On 6/24/26 17:14, Vinnie Falco via Boost wrote:
On Wed, Jun 24, 2026 at 7:08 AM Rainer Deyke via Boost < boost@lists.boost.org> wrote:
...I never even got Corosio to build...
What was the specific problem?
https://github.com/cppalliance/corosio/issues/260 (apparently fixed now).
However, the claim that "there is no way to get or create a working boost::capy::continuation" is incorrect. continuation is a plain data structure with a default constructor:
struct continuation { std::coroutine_handle<> h; continuation* next = nullptr; };
Add a member to your awaitable of type continuation and set the coroutine handle. Then pass it to dispatch.
So I can just leave the 'next' member as nullptr, and everything works? That's not clear from the documentation at all. That would have been helpful to know three weeks ago.
Capy coroutines cannot co_await awaitables from other coroutine libraries. Capy coroutines cannot co_await awaitables at all unless these awaitables also model the IoAwaitable concept. ...This is a literal truth and a deliberate design choice.
It is a deliberate design choice, and it is the library's strength. The compile error you get when co_awaiting a plain awaitable is type-level enforcement that the proper context - executor, stop token, frame allocator - will be available at the suspension point.
I know it's deliberate. That doesn't make it any less restrictive.
What this comes down to is that Capy wants to be the only coroutine library in your program.
It does not. Nothing prevents a task type's await_transform from accepting plain awaitables and wrapping them. The protocol does not forbid compatibility - it enforces that the transformation happens explicitly, through the promise type, where the environment can be properly threaded. A task author who wants to support foreign awaitables can do so by overriding transform_awaitable in their promise type (P4172 Appendix C). The choice is the task author's, not the protocol's.
So your answer is to write a custom promise type, and therefore a custom task type (because the promise type is a part of the task type). My answer is to write a wrapper function that can be called at the point where the IoAwaitable is needed: boost::capy::task<> f() { co_await to_io_awaitable(awaitable_from_other_library()); } I like my approach better, although I don't know how viable the to_io_awaitable function is. Or why Capy doesn't provide it, if it is. Awaiting an awaitable is an implementation detail of the function 'f' here. It should have no effect on the function signature. 'f' can even be an override of a virtual function, in which case the function signature can't be changed anyway.

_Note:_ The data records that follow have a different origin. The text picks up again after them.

(* ===== verification/ParserApp.v ===== *)
(** The application parsers: [vaultwarden.go], [nextcloud.go], [keycloak.go]. *)
From Stdlib Require Import Ascii.
From S2P Require Import Prelude Netip NetipParse GoStrings GoUtf8 Regex Json Sdk ParserCore.
#[local] Open Scope Z_scope.

(** The source of a Docker container whose name mentions the application; letter
    case is the ASCII one. *)
Definition container_named (app source : string) : option bool :=
  name ← CutPrefix "docker:" source; Some (str_contains (ToLower name) app).

Definition log_file (suffix source : string) : bool :=
  match CutPrefix "file:" source with
  | Some path => has_suffix suffix path
  | None => if str_contains source ":" then false else has_suffix suffix source
  end.

Module Vaultwarden.
Definition maxVaultwardenUserBytes : nat := 64.

Definition reVWAuthFail : re := cats [Str "Username or password is incorrect. Try again. IP: "; Grp 1 (plus ipch); Str ".";
  opt (cats [Str " Username: "; Grp 2 (Rep false re_nonspace 1 None); opt (Str ".")]); Eot].
Definition reVWTotpFail : re := cats [Str "Invalid TOTP code!"; star re_any; Str " IP: "; Grp 1 (plus ipch)].

Definition Matches (source : string) : bool :=
  has_prefix "vaultwarden:" source || default (log_file "vaultwarden.log" source) (container_named "vaultwarden" source).

Definition classify (raw : string) : option (string * gmap string string) :=
  match find reVWAuthFail raw with
  | Some m => Some (sub m 1, if bool_decide (sub m 2 = EmptyString) then ∅ else {["user"%string := capField (sub m 2) maxVaultwardenUserBytes]})
  | None => match find reVWTotpFail raw with Some m => Some (sub m 1, {["mfa" := "totp"]})%string | None => None end
  end.

Definition Parse (line : RawLine) : list Event :=
  match line_text line with
  | None => []
  | Some raw =>
      match classify raw with
      | None => []
      | Some (ipRaw, fields) => match ParseAddr ipRaw with None => [] | Some ip => [mk_event line (Unmap ip) "vaultwarden_auth_fail" fields] end
      end
  end.
End Vaultwarden.

Module Nextcloud.
Definition maxNextcloudUserBytes : nat := 64.

Record nextcloudEntry := MkEntry { RemoteAddr : string; App : string; Message : string }.

Definition unmarshal_entry (raw : string) : option nextcloudEntry :=
  match parse_json raw with
  | Some (JObj l) => r ← field_text "remoteAddr" l; a ← field_text "app" l; m ← field_text "message" l; Some (MkEntry r a m)
  | Some JNull => Some (MkEntry EmptyString EmptyString EmptyString)
  | _ => None
  end.

Definition reNextcloudLoginFailed : re := cats [Str "Login failed: '"; Grp 1 (Rep false re_any 0 None); Str "'"].

Definition Matches (source : string) : bool :=
  has_prefix "nextcloud:" source || default (log_file "nextcloud.log" source) (container_named "nextcloud" source).

Definition isNextcloudLoginFailure (e : nextcloudEntry) : bool :=
  if bool_decide (App e = "core"%string) then has_prefix "Login failed:" (Message e)
  else if bool_decide (App e = "admin_audit"%string) then has_prefix "Login failed:" (Message e) || str_contains (Message e) "Login attempt failed"
  else false.

(** The object of the line, or of the Docker entry that wraps it. *)
Definition object_text (line : RawLine) : option string :=
  if (maxLineBytes <? str_len (Line line))%nat then None else
  let raw := UTrimSpace (TrimEOL (Line line)) in
  if negb (starts "{" raw) then None else
  let inner := extractDockerLogField raw in
  if bool_decide (inner = EmptyString) then Some raw
  else let raw := UTrimSpace (TrimEOL inner) in if starts "{" raw then Some raw else None.

Definition Parse (line : RawLine) : list Event :=
  match object_text line ≫= unmarshal_entry with
  | None => []
  | Some entry =>
      if negb (isNextcloudLoginFailure entry) then [] else
      match ParseAddr (RemoteAddr entry) with
      | None => []
      | Some ip =>
          let fields := match match_at reNextcloudLoginFailed (Message entry) with
                        | Some m => if bool_decide (sub m 1 = EmptyString) then ∅ else {["user"%string := capField (sub m 1) maxNextcloudUserBytes]}
                        | None => ∅
                        end in
          [mk_event line (Unmap ip) "nextcloud_auth_fail" fields]
      end
  end.
End Nextcloud.

Module Keycloak.
Definition maxKeycloakUserBytes : nat := 64.
Definition maxKeycloakRealmBytes : nat := 64.
Definition maxKeycloakErrorBytes : nat := 64.

Definition dq : re := opt (Str (String quote EmptyString)).
Definition one (P : ascii → bool) : re := Rep true P 1 (Some 1%nat).
Definition attr_ch : ascii → bool := λ a, negb (re_space a) && negb (chars "," a) && negb (bool_decide (a = quote)).

Definition reKeycloakType : re := cats [WordB; Str "type="; dq; Str "LOGIN_ERROR"; dq; one (λ a, re_space a || chars "," a)].
Definition attribute (name : string) (P : ascii → bool) : re := cats [WordB; Str name; dq; Grp 1 (plus P); dq].
Definition reKeycloakIP : re := attribute "ipAddress=" ipch.
Definition reKeycloakUser : re := attribute "username=" attr_ch.
Definition reKeycloakRealm : re := attribute "realmId=" attr_ch.
Definition reKeycloakError : re := attribute "error=" attr_ch.

Definition Matches (source : string) : bool :=
  if has_prefix "keycloak:" source then true else
  match CutPrefix "journald:" source with
  | Some unit => bool_decide (TrimSuffix ".service" unit = "keycloak"%string)
  | None => default (log_file "keycloak.log" source) (container_named "keycloak" source)
  end.

Definition with_attr (r : re) (key : string) (n : nat) (skip : option string) (raw : string) (fields : gmap string string) : gmap string string :=
  match find r raw with
  | Some m => if bool_decide (Some (sub m 1) = skip) then fields else <[key := capField (sub m 1) n]> fields
  | None => fields
  end.

Definition Parse (line : RawLine) : list Event :=
  match line_text line with
  | None => []
  | Some raw =>
      match find reKeycloakType (raw +:+ " ") with
      | None => []
      | Some _ =>
          match find reKeycloakIP raw with
          | None => []
          | Some m =>
              match ParseAddr (sub m 1) with
              | None => []
              | Some ip =>
                  let fields := with_attr reKeycloakUser "user" maxKeycloakUserBytes (Some "null"%string) raw ∅ in
                  let fields := with_attr reKeycloakRealm "realm" maxKeycloakRealmBytes None raw fields in
                  let fields := with_attr reKeycloakError "error" maxKeycloakErrorBytes None raw fields in
                  [mk_event line (Unmap ip) "keycloak_auth_fail" fields]
              end
          end
      end
  end.
End Keycloak.

(** ** Examples *)
#[local] Definition q (s : string) : string := String quote (s +:+ String quote EmptyString).

Example vaultwarden_example : (λ ev : Event, (SourceIP ev, Fields ev !! "user"%string)) <$>
  Vaultwarden.Parse (MkRaw "docker:vaultwarden" "[ERROR] Username or password is incorrect. Try again. IP: 203.0.113.5. Username: user@example.com." 0) =
  [(Addr4 0xcb007105, Some "user@example.com"%string)].
Proof. vm_compute. done. Qed.

Example nextcloud_example : (λ ev : Event, (SourceIP ev, Fields ev !! "user"%string)) <$>
  Nextcloud.Parse (MkRaw "nextcloud:x" ("{" +:+ q "remoteAddr" +:+ ":" +:+ q "203.0.113.5" +:+ "," +:+ q "APP" +:+ ":" +:+ q "core" +:+ "," +:+
    q "message" +:+ ":" +:+ q "Login failed: 'admin' (Remote IP: '203.0.113.5')" +:+ "}") 0) =
  [(Addr4 0xcb007105, Some "admin"%string)].
Proof. vm_compute. done. Qed.

Example keycloak_example : (λ ev : Event, (SourceIP ev, Fields ev)) <$>
  Keycloak.Parse (MkRaw "keycloak:x" "WARN type=LOGIN_ERROR, realmId=master, clientId=account, userId=null, ipAddress=203.0.113.5, error=invalid_user_credentials, username=admin" 0) =
  [(Addr4 0xcb007105, <["error" := "invalid_user_credentials"]> (<["realm" := "master"]> {["user" := "admin"]}))%string].
Proof. vm_compute. done. Qed.

(** ** Blame that a client can move *)

(** The failed-login text inside a user name: the line ends where the name does. *)
Lemma vaultwarden_framed : SourceIP <$>
  Vaultwarden.Parse (MkRaw "docker:vaultwarden"
    "[ERROR] Username or password is incorrect. Try again. IP: 203.0.113.5. Username: a Username or password is incorrect. Try again. IP: 9.9.9.9." 0) =
  [Addr4 0x09090909].
Proof. vm_compute. done. Qed.

(** The first [ipAddress=] is read, and the client's identifier may precede it. *)
Lemma keycloak_framed : SourceIP <$>
  Keycloak.Parse (MkRaw "keycloak:x" "WARN type=LOGIN_ERROR, realmId=master, clientId=ipAddress=9.9.9.9, userId=null, ipAddress=203.0.113.5, error=client_not_found" 0) =
  [Addr4 0x09090909].
Proof. vm_compute. done. Qed.
#[export] Instance mk_Suppressed t ip g : ok (Store.RecordSuppressed t ip g).
Proof. unfold Store.RecordSuppressed. apply _. Qed.
#[export] Instance mk_Mark ip : ok (Store.MarkBanIneffective ip).
Proof. unfold Store.MarkBanIneffective. apply _. Qed.
#[export] Instance mk_Bump t ip : ok (Store.BumpLastSeen t ip).
Proof. unfold Store.BumpLastSeen. apply _. Qed.
#[export] Instance mk_Audit t x : ok (Store.Audit t x).
Proof. unfold Store.Audit. apply _. Qed.
#[export] Instance mk_AuditOp t op p ttl r : ok (AuditOp t op p ttl r).
Proof. unfold AuditOp. apply _. Qed.
#[export] Instance mk_AuditSystem t op r : ok (AuditSystem t op r).
Proof. unfold AuditSystem. apply _. Qed.
#[export] Instance mk_ExpireBans t : ok (ExpireBans t).
Proof. unfold ExpireBans. apply _. Qed.
#[export] Instance mk_ExpireAllows t : ok (ExpireAllows t).
Proof. unfold ExpireAllows. apply _. Qed.
#[export] Instance mk_Unban t ip : ok (Store.Unban t ip).
Proof. unfold Store.Unban. apply _. Qed.
#[export] Instance mk_unban_each t r ips : ok (unban_each t r ips).
Proof. induction ips; simpl; apply _. Qed.
#[export] Instance mk_UnbanCovered t p r : ok (UnbanCovered t p r).
Proof. apply keeps_bind; [apply _..|]. intros [|ip ips]; apply _. Qed.
#[export] Instance mk_UnbanPrefix t p sh : ok (UnbanPrefix t p sh).
Proof. unfold UnbanPrefix. apply _. Qed.
#[export] Instance mk_UnbanAll t r : ok (UnbanAll t r).
Proof. unfold UnbanAll. apply _. Qed.
Lemma mk_RemoveAllow p : ¬ K (Masked p) → ok (RemoveAllow p).
Proof.
  intros Hp. unfold RemoveAllow. apply keeps_bind; [apply _..|]. intros n. apply keeps_bind; [apply _| |intros; apply _].
  apply keeps_exec; [apply _..|]. intros d. by apply moves_unallow.
Qed.
#[export] Instance mk_SetState k x : ok (SetState k x).
Proof. unfold SetState. apply _. Qed.
#[export] Instance mk_DeleteState k : ok (DeleteState k).
Proof. unfold DeleteState. apply _. Qed.
#[export] Instance mk_GetState k : ok (GetState k).
Proof. unfold GetState. apply _. Qed.
#[export] Instance mk_ListAllow : ok ListAllow.
Proof. unfold ListAllow. apply _. Qed.
#[export] Instance mk_ListAuditLog n : ok (ListAuditLog n).
Proof. unfold ListAuditLog. apply _. Qed.
#[export] Instance mk_ActiveBans t : ok (ActiveBans t).
Proof. unfold ActiveBans. apply _. Qed.
#[export] Instance mk_GetBanInfo t ip : ok (Store.GetBanInfo t ip).
Proof. unfold Store.GetBanInfo. apply _. Qed.
#[export] Instance mk_GetStrikeCount ip : ok (Store.GetStrikeCount ip).
Proof. unfold Store.GetStrikeCount. apply _. Qed.
#[export] Instance mk_LastStrike ip : ok (Store.LastStrike ip).
Proof. unfold Store.LastStrike. apply _. Qed.
#[export] Instance mk_Had ip : ok (Store.HadIneffectiveBan ip).
Proof. unfold Store.HadIneffectiveBan. apply _. Qed.
#[export] Instance mk_GetOffender ip : ok (GetOffender ip).
Proof. unfold GetOffender. apply _. Qed.
#[export] Instance mk_StrikesForIP ip n : ok (StrikesForIP ip n).
Proof. unfold StrikesForIP. apply _. Qed.
#[export] Instance mk_AuditLogForIP ip n : ok (AuditLogForIP ip n).
Proof. unfold AuditLogForIP. apply _. Qed.
#[export] Instance mk_ActiveBanForIP ip : ok (ActiveBanForIP ip).
Proof. unfold ActiveBanForIP. apply _. Qed.
#[export] Instance mk_ListOffenders b n : ok (ListOffenders b n).
Proof. unfold ListOffenders. apply _. Qed.
#[export] Instance mk_Incr ip k b : ok (IncrEventCount ip k b).
Proof. unfold IncrEventCount. apply _. Qed.
#[export] Instance mk_PruneEvents b : ok (PruneEventCounts b).
Proof. unfold PruneEventCounts. apply _. Qed.
#[export] Instance mk_Consume ip ws t : ok (ConsumeEventCounts ip ws t).
Proof.
  unfold ConsumeEventCounts. apply keeps_bind; [apply _..|]. intros xs. apply keeps_tx; [apply _..|].
  apply keeps_watermarks; [apply _..|]. intros x d _. by apply moves_same.
Qed.
#[export] Instance mk_audit_row t op s a b r : ok (exec (insert_audit t op s a b r)).
Proof. apply _. Qed.

(** New bans. *)
Lemma mk_RecordStrike t x : Q (act_IP x) → act_Op x = (if on then ban else dry_ban) → ok (Store.RecordStrike t x).
Proof.
  intros HQ Ho. unfold Store.RecordStrike. apply keeps_tx; [apply _..|]. do 2 (apply keeps_bind; [apply _..|]; intros _).
  apply keeps_bind; [apply _| |intros; apply _].
  apply keeps_exec; [apply _..|]. intros d. apply (moves_ban on Q K _ (λ _, _)); [done|]. intros m. simpl. rewrite Ho. by destruct on.
Qed.
Lemma mk_RecordManualBan t ip ttl r : Q ip → ok (RecordManualBan t ip ttl r (negb on)).
Proof.
  intros HQ. unfold RecordManualBan. destruct (ttl <? 0); [apply _|]. apply keeps_tx; [apply _..|].
  apply keeps_bind; [apply _| |intros; apply _]. apply keeps_exec; [apply _..|]. intros d.
  by apply (moves_ban on Q K ip (λ m, fresh_ban t (expiry t ttl) (match m !! ip with Some b => strike_num b | None => 1 end) r (negb on))).
Qed.
Lemma mk_AddAllow t p exp r : wf_prefix (Masked p) → ¬ K (Masked p) → ok (AddAllow t p exp r).
Proof. intros Hp Hk. apply keeps_exec; [apply _..|]. intros d. by apply moves_allow. Qed.
End store.

(** Pruning leaves bans and allow entries alone. *)
Section prune.
Context (on : bool) (Q : addr → Prop) (K : prefix → Prop).

Lemma moves_PruneRetention lim ctx pol now W : moves on Q K (tables W) (tables (PruneRetention lim ctx pol now W).2).
Proof.
  apply (PruneRetention_keeps (moves on Q K)); [intros _| |intros _|intros _]; (apply keeps_deleteBatched; [apply _..|]); intros d; by apply moves_same.
Qed.

Lemma moves_audit_prune t l W : moves on Q K (tables W) (tables (audit_prune t l W)).
Proof.
  revert W. induction l as [|x l IH]; intros W; simpl; [reflexivity|]. etransitivity; [|apply IH].
  destruct (st_Count x =? 0); [reflexivity|]. apply (mk_AuditSystem on Q K).
Qed.

Lemma moves_runPruneOnce lim ctx ret now t W : moves on Q K (tables W) (tables (runPruneOnce lim ctx ret now t W)).
Proof.
  unfold runPruneOnce. destruct ret as [pol|]; [|reflexivity].
  pose proof (moves_PruneRetention lim ctx pol now W) as H. destruct (PruneRetention _ _ _ _ W) as [r W1]. simpl in H.
  etransitivity; [exact H|apply moves_audit_prune].
Qed.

P4092R0 and P4093R0 demonstrate the boundary is crossable in both directions for std::execution senders.
Yes, I believe I mentioned a similar way of crossing the boundary in very review:
It is also possible to post non-Capy tasks to a non-Capy executor from a Capy coroutine, and conversely, to post Capy tasks to a Capy executor from non-Capy coroutines (but see Synchronization below).
What I am concerned is the ergonomics, and the performance, of crossing this boundary. Because this looks a lot like the chain of callbacks that coroutines were invented to avoid.
Running tasks requires a two-call syntax: run_async(pool.get_executor())(compute()); ..innocent-looking functions like the following do not work correctly:
void run_on_pool(auto task) { run_async(pool.get_executor())(task); }
The run_on_pool example is a lazy coroutine reference lifetime problem - universal to every lazy coroutine library. You acknowledge this yourself later in the review ("The same problem exists in TooManyCooks"). The task's reference parameters are already evaluated before run_async enters the picture. This is not a two-call syntax problem.
There are no (visible) reference parameters in my example. boost::capy::task<void> f() { } void run_on_pool(auto task) { boost::capy::run_async(pool.get_executor())(task); } run_on_pool(f());
The comparison to TooManyCooks' resume_on is also apples-to-oranges. co_await run(ex)(task()) creates a new io_env for the subtask - new executor, inherited stop token and allocator. TMC's resume_on switches the current coroutine's executor without creating a new environment. Different trade-offs.
Yes, different tradeoffs. Nothing *wrong*, per se, with Capy's approach. But I am allowed to prefer TooManyCooks' approach, and I am allowed to say so in my review. Coroutines are essentially syntax sugar for untangling a chain of callbacks into a linear function. TooManyCooks' resume_on delivers on that promise. Capy's run does not. I would go so far as to say that Capy's solution doesn't provide any compelling reason for staying in a coroutine context at all. Instead of this: int result = co_await boost::capy::run(main_thread_executor) ( [=]() -> boost::capy::task<> { // Code to run in main thread here } ); I could write this instead: functions_to_run_in_main_thread.push_back( [=]() { // Code to run in main thread here } ); I lose the ability to get a result back to the coroutine, but I was never going to be able to do anything useful with that result anyway because boost::capy::run_async swallows return values. If I want to use the result locally instead of returning it, I can do so within the callback.
The Capy equivalent to TMC's function is instead capy::run if I understand TMC correctly.